Bupati meminta agar dilakukan patroli siber secara intensif untuk memantau peredaran informasi yang berpotensi memecah belah masyarakat.
Ia juga menekankan perlunya tindakan tegas terhadap pihak-pihak yang dengan sengaja menyebarkan konten provokatif.
“Harus ada patroli dan harus diberikan tindakan tegas,” katanya.
Tak hanya di media sosial terbuka, Johannes Rettob juga menyoroti peredaran informasi di grup WhatsApp (WA).
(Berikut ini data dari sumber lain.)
Lemma first_row_spends_the_optimum_witness :
  exists v row,
    recalculate 13 default_page initial_view = Some (Ok v) /\
    nth_error (View.results v) 0 = Some row /\
    Row.annualExpenses row = View.optimalExpenses v.
Proof.
  destruct (recalculate 13 default_page initial_view) as [[v|e]|] eqn:Hv;
    [|vm_compute in Hv; discriminate Hv|vm_compute in Hv; discriminate Hv].
  destruct (nth_error (View.results v) 0) as [row|] eqn:Hrow;
    [|vm_compute in Hv; injection Hv as <-; discriminate Hrow].
  exists v, row. split; [reflexivity|]. split; [exact Hrow|].
  apply (@first_row_spends_the_optimum 13 default_page initial_view v row);
    first [assumption | reflexivity | discriminate].
Defined.

(* ================================================================== *)
(** ** Fetching the price *)
(* ================================================================== *)

(** One call leaves [lastSuccessfulFetch] alone, or sets it to its own clock
    value, and the latter only on a first success or a minute after the
    last one. *)
Lemma fetchBitcoinPrice_step
    (now : Z) (r : reply) (last last' : Z) (outcome : settled) :
  fetchBitcoinPrice now r last = (outcome, last') ->
  last' = last \/
  (last' = now /\ (last = 0 \/ FETCH_COOLDOWN_MS <= now - last)%Z).
Proof.
  unfold fetchBitcoinPrice.
  destruct (Z.eqb_spec last 0) as [H0|H0]; cbn [negb andb].
  - destruct (request r); intros [= _ <-]; [now left|right; auto].
  - destruct (Z.ltb_spec (now - last) FETCH_COOLDOWN_MS) as [Hin|Hout].
    + intros [= _ <-]. now left.
    + destruct (request r); intros [= _ <-]; [now left|right; auto].
Qed.
(** * openpile: mesh construction, boundary conditions and the Winkler loop

    A shallow embedding of [openpile.construct] (the pile table, soil
    profiles, and [Model]: mesh generation, soil properties,
    boundary-condition setters) and of [openpile.analyze] (the result
    tables and [simple_winkler_analysis]), with the properties of the
    design document, and further properties of the code, stated over it.

    Python floats are modelled as exact rationals ([Q]); NaN, where pandas
    produces it, is [None].  The mesh builder is given a second time in
    binary64 (module [Float64]), for what depends on the rounding of the
    doubles.  Lines written with [print] are collected in a log that every
    operation returns next to its result. *)

From Stdlib Require Import QArith Qabs Qround Qminmax ZArith List Lia Lqa String.
From Stdlib Require Import Sorting.Sorted.
From Stdlib Require Floats.
From stdpp Require Import base list.

Local Open Scope Q_scope.

(** ** Python exceptions and printed output *)

Inductive exn : Type :=
  | AttributeError
  | TypeError
  | IndexError
  | ValueError
  | UserWarning
  | UnboundLocalError
  | LinAlgError.

(** How a call ends: with a value, with an exception, or not at all. *)
Inductive outcome (A : Type) : Type :=
  | Returned (a : A)
  | Raised (e : exn)
  | Diverged.
Arguments Returned {A} a.
Arguments Raised {A} e.
Arguments Diverged {A}.

(** The lines the program can print. *)
Inductive message : Type :=
  (* "Load not applied! The chosen elevation is outside the mesh. The load
     must be applied on the structure." *)
  | LoadOutsideMesh
  (* "Load not applied! The chosen elevation is not meshed as a node. Please
     include elevation in `x2mesh` variable when creating the Model." *)
  | LoadNotMeshed
  (* "Support not applied! The chosen elevation is outside the mesh. The
     support must be applied on the structure." *)
  | SupportOutsideMesh
  (* "Support not applied! The chosen elevation is not meshed as a node.
     Please include elevation in `x2mesh` variable when creating the Model." *)
  | SupportNotMeshed
  (* "!User Input Error! Please create Model first with the Model.create()." *)
  | UserInputError
  (* "Cannot converge. Failure of the pile-soil system. Boundary conditions
     may not be realistic or values may be too large." *)
  | CannotConverge
  (* f"Converged at iteration no. {iter_no}" *)
  | ConvergedAt (iter_no : Z)
  (* "Not converged after 100 iterations." *)
  | NotConvergedAfter100.

Definition printed : Type := list message.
Ia menegaskan bahwa admin atau ketua grup memiliki tanggung jawab terhadap konten yang beredar di dalam grup tersebut.
“Kalau dimuat di dalam WA Group, ketua atau admin WA itu yang bertanggung jawab. Harusnya langsung dihapus. Tidak boleh melakukan hal-hal seperti itu,” tegasnya.
Ia menilai penyebaran informasi provokatif seolah telah menjadi kebiasaan sebagian pihak yang tidak bertanggung jawab, padahal dampaknya sangat merugikan masyarakat luas.
“Ini tidak boleh dibiarkan. Dengan tegas saya bilang harus ditindaklanjuti,” pungkasnya.
Pemerintah Kabupaten Mimika berharap seluruh elemen masyarakat dapat lebih bijak dalam menggunakan media sosial serta bersama-sama menjaga situasi keamanan dan ketertiban di daerah.